**Task prompt**:
Set down a word-for-word copy of the data below, limited to the lines from the first through the line with "assert (∀ db, Config.product_key_of".

[Saved entries]
__________________________________________________
Lemma twice_add_product p : twice (same_tenant o) (Config.add_product o p).
Proof.
  apply (twice_op _ (AddProduct o p)); [done .. |]. intros db1 db2 HR. split; [done |]. intros _.
  destruct (tenant_eq _ _ (st_tenant _ _ _ HR)) as (Ep & Es & Ej & El). unfold mmodify, tenant. cbn [snd].
  set (row := {| p_owner := o |}).
  assert (∀ db, Config.product_key_of row ∈ Config.product_key_of <$> product_rows db ↔
    Config.product_key_of row ∈ Config.product_key_of <$> filter (λ r, p_owner r = o) (product_rows db)) as Hk
    by (intros db; apply product_key_own).
  assert (∀ db, filter (λ r, p_owner r = o) (product_rows
      (if bool_decide (Config.product_key_of row ∈ Config.product_key_of <$> product_rows db)
       then set_products ((λ r, if bool_decide (Config.product_key_of r = Config.product_key_of row)
                                then row else r) <$> product_rows db) db
       else set_products (product_rows db ++ [row]) db))
    = let own := filter (λ r, p_owner r = o) (product_rows db) in
      if bool_decide (Config.product_key_of row ∈ Config.product_key_of <$> own)
      then (λ r, if bool_decide (Config.product_key_of r = Config.product_key_of row) then row else r) <$> own
      else (own ++ [row])%list) as Hn.
  { intros db. cbv zeta. rewrite <- (bool_decide_ext _ _ (Hk db)). case_bool_decide; cbn [product_rows set_products].
    - apply filter_fmap_own. intros r. case_bool_decide as E; [| done]. by injection E as -> _.
    - by rewrite filter_app, (filter_cons_True _ row). }
  rewrite !Hn, Ep. by repeat case_bool_decide; cbn; rewrite ?Es, ?Ej, ?El.
Qed.

Lemma twice_add_source s : twice (same_tenant o) (Config.add_source o s).
Proof.
  apply (twice_op _ (AddSource o s)); [done .. |]. intros db1 db2 HR.
  destruct (tenant_eq _ _ (st_tenant _ _ _ HR)) as (Ep & Es & Ej & El).
  set (row := {| s_id := source_id s |}).
  change (Config.source_key_of row) with (o, source_id s).
  change (Config.source_triple_of row) with (o, product_id s, source_site s, source_url s).
  rewrite (bool_decide_ext _ _ (source_key_own (source_id s) (source_rows db1))),
    (bool_decide_ext _ _ (source_key_own (source_id s) (source_rows db2))),
    (bool_decide_ext _ _ (source_triple_own _ _ _ (source_rows db1))),
    (bool_decide_ext _ _ (source_triple_own _ _ _ (source_rows db2))),
    (bool_decide_ext _ _ (and_iff_compat_r _ (product_key_own (product_id s) (product_rows db1)))),
    (bool_decide_ext _ _ (and_iff_compat_r _ (product_key_own (product_id s) (product_rows db2)))).
  rewrite Ep, Es, (st_sites _ _ _ HR).
  repeat case_bool_decide; cbn [fst snd]; split; try done; intros _; [by apply (st_tenant _ _ _ HR) |].
  unfold tenant. cbn. by rewrite !filter_app, Ep, Es, Ej, El.
Qed.

(** The catalogue is nobody's. *)
Lemma twice_add_site s : twice (same_tenant o) (Config.add_site s).
Proof.
  intros db1 db2 [Hw1 Hw2 HT HS]. apply (wf_exec (AddSite s) _ I) in Hw1, Hw2. cbn in Hw1, Hw2.
  destruct (tenant_eq _ _ HT) as (Ep & Es & Ej & El). unfold Config.add_site, op, mmodify in *. cbn in *.
  split; [done |]. rewrite HS in *.
  split; [done | done | |]; case_bool_decide; unfold tenant; cbn; by rewrite ?Ep, ?Es, ?Ej, ?El, ?HS.
Qed.

Lemma tenant_delete_own (P : SourceRow → Prop) `{∀ r, Decision (P r)} db1 db2 :
  (∀ r, P r → s_owner r = o) → tenant o db1 = tenant o db2 →
  tenant o (Config.delete_sources P db1) = tenant o (Config.delete_sources P db2).
Proof.
  intros HP (Ep & Es & Ej & El)%tenant_eq. unfold tenant, Config.delete_sources. cbn.
  rewrite (filter_own s_owner P o (source_rows db1) HP), (filter_own s_owner P o (source_rows db2) HP), Es.
  by rewrite Ep, Ej, (filter_not_cong s_owner _ o _ _ Es), (filter_not_cong l_owner _ o _ _ El).
Qed.

Lemma twice_remove_source i : twice (same_tenant o) (Config.remove_source o i).
Proof.
  apply (twice_op _ (RemoveSource o i)); [done .. |]. intros db1 db2 HR. split; [done |]. intros _.
  apply tenant_delete_own; [naive_solver | apply HR].
Qed.

Lemma twice_remove_product k : twice (same_tenant o) (Config.remove_product o k).
Proof.
  apply (twice_op _ (RemoveProduct o k)); [done .. |]. intros db1 db2 HR.
  destruct (tenant_eq _ _ (st_tenant _ _ _ HR)) as (Ep & _).
  rewrite (bool_decide_ext _ _ (product_key_own k (product_rows db1))),
    (bool_decide_ext _ _ (product_key_own k (product_rows db2))), Ep.
  case_bool_decide; [| by split]. split; [done |]. intros _. cbn [fst snd].
  assert (tenant o (Config.delete_sources (λ r, s_owner r = o ∧ s_key r = k) db1)
          = tenant o (Config.delete_sources (λ r, s_owner r = o ∧ s_key r = k) db2)) as Hd
    by (apply tenant_delete_own; [naive_solver | apply HR]).
  apply tenant_eq in Hd as (Ep' & Es & Ej & El). unfold tenant.
  cbn [product_rows source_rows job_rows link_rows set_products].
  by rewrite (filter_not_cong p_owner _ o _ _ Ep'), Es, Ej, El.
Qed.

Lemma find_job_own i db1 db2 :
  tenant o db1 = tenant o db2 → Config.find_job o i db1 = Config.find_job o i db2.
Proof.
  intros (_ & _ & Ej & _)%tenant_eq. unfold Config.find_job.
  by rewrite (filter_own j_owner _ o (job_rows db1)), (filter_own j_owner _ o (job_rows db2)), Ej by tauto.
Qed.

Lemma twice_update_job i j : valid_options (job_options j) = true →
  twice (same_tenant o) (Config.update_job o i j).
Proof.
  intros Hv. apply (twice_op _ (UpdateJob o i j)); [done .. |]. intros db1 db2 HR. cbv zeta.
  destruct (tenant_eq _ _ (st_tenant _ _ _ HR)) as (Ep & Es & Ej & El).
  rewrite (bool_decide_ext _ _ (Exists_own j_owner _ o (job_rows db1) (λ a Ha, proj1 Ha))),
    (bool_decide_ext _ _ (Exists_own j_owner _ o (job_rows db2) (λ a Ha, proj1 Ha))), Ej.
  case_bool_decide; [| by split].
  assert (∀ r, ¬ (j_owner r = o ∧ j_id r = i) ∧ Config.job_name_of r = (o, job_name j) → j_owner r = o)
    as Hn by (intros r [_ [= -> _]]; done).
  rewrite (bool_decide_ext _ _ (Exists_own j_owner _ o (job_rows db1) Hn)),
    (bool_decide_ext _ _ (Exists_own j_owner _ o (job_rows db2) Hn)), Ej.
  case_bool_decide; [by split |].
  assert (∀ r, j_owner (if bool_decide (j_owner r = o ∧ j_id r = i) then Config.updated_row j r else r) = j_owner r)
    as Hup by (intros r; by case_bool_decide).
  assert (tenant o (set_jobs ((λ r, if bool_decide (j_owner r = o ∧ j_id r = i) then Config.updated_row j r else r)
                                <$> job_rows db1) db1)
          = tenant o (set_jobs ((λ r, if bool_decide (j_owner r = o ∧ j_id r = i) then Config.updated_row j r else r)
                                <$> job_rows db2) db2)) as Ht
    by (unfold tenant; cbn; by rewrite !(filter_fmap_own j_owner _ o _ Hup), Ep, Es, Ej, El).
  cbn [fst snd]. split; [| done]. by rewrite (load_job_sources_tenant o i _ _ Ht).
Qed.

Lemma twice_delete_job i : twice (same_tenant o) (Config.delete_job o i).
Proof.
  apply (twice_op _ (DeleteJob o i)); [done .. |]. intros db1 db2 HR.
  pose proof (st_tenant _ _ _ HR) as HT. destruct (tenant_eq _ _ HT) as (Ep & Es & Ej & El).
  rewrite (find_job_own i _ _ HT). destruct (Config.find_job o i db2); [| by split].
  split; [done |]. intros _. unfold tenant. cbn.
  by rewrite (filter_not_cong l_owner _ o _ _ El), (filter_not_cong j_owner _ o _ _ Ej), Ep, Es.
Qed.

Lemma twice_remove_job_source i s : twice (same_tenant o) (Config.remove_job_source o i s).
Proof.
  apply (twice_op _ (RemoveJobSource o i s)); [done .. |]. intros db1 db2 HR. split; [done |]. intros _.
  destruct (tenant_eq _ _ (st_tenant _ _ _ HR)) as (Ep & Es & Ej & El). unfold tenant. cbn.
  by rewrite (filter_not_cong l_owner _ o _ _ El), Ep, Es, Ej.
Qed.

(** The links of an owner's job are the owner's. *)
Lemma link_owner db i r l :
  wf db → Config.find_job o i db = Some r → l ∈ link_rows db → l_job l = i → l_owner l = o.
Proof.
  intros Hw Hf Hl Hi. apply find_job_Some in Hf as (Hr & Hro & Hri).
  destruct (wf_fk_job db Hw l Hl) as (r' & Hr' & Hi' & Ho').
  assert (r' = r) as -> by (eapply (NoDup_fmap_inj_in j_id); [apply Hw | done .. | congruence]).
  congruence.
Qed.

Lemma link_key_own db i s r :
  wf db → Config.find_job o i db = Some r →
  (i, s) ∈ Config.link_key_of <$> link_rows db ↔
  (i, s) ∈ Config.link_key_of <$> filter (λ l, l_owner l = o) (link_rows db).
Proof.
  intros Hw Hf. rewrite !list_elem_of_fmap. setoid_rewrite list_elem_of_filter. split; [| naive_solver].
  intros (l & [= -> ->] & Hl). exists l. split_and!; [done | | done]. by eapply link_owner.
Qed.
__________________________________________________
**Result of the exercise**:
Lemma twice_add_product p : twice (same_tenant o) (Config.add_product o p).
Proof.
  apply (twice_op _ (AddProduct o p)); [done .. |]. intros db1 db2 HR. split; [done |]. intros _.
  destruct (tenant_eq _ _ (st_tenant _ _ _ HR)) as (Ep & Es & Ej & El). unfold mmodify, tenant. cbn [snd].
  set (row := {| p_owner := o |}).
  assert (∀ db, Config.product_key_of row ∈ Config.product_key_of <$> product_rows db ↔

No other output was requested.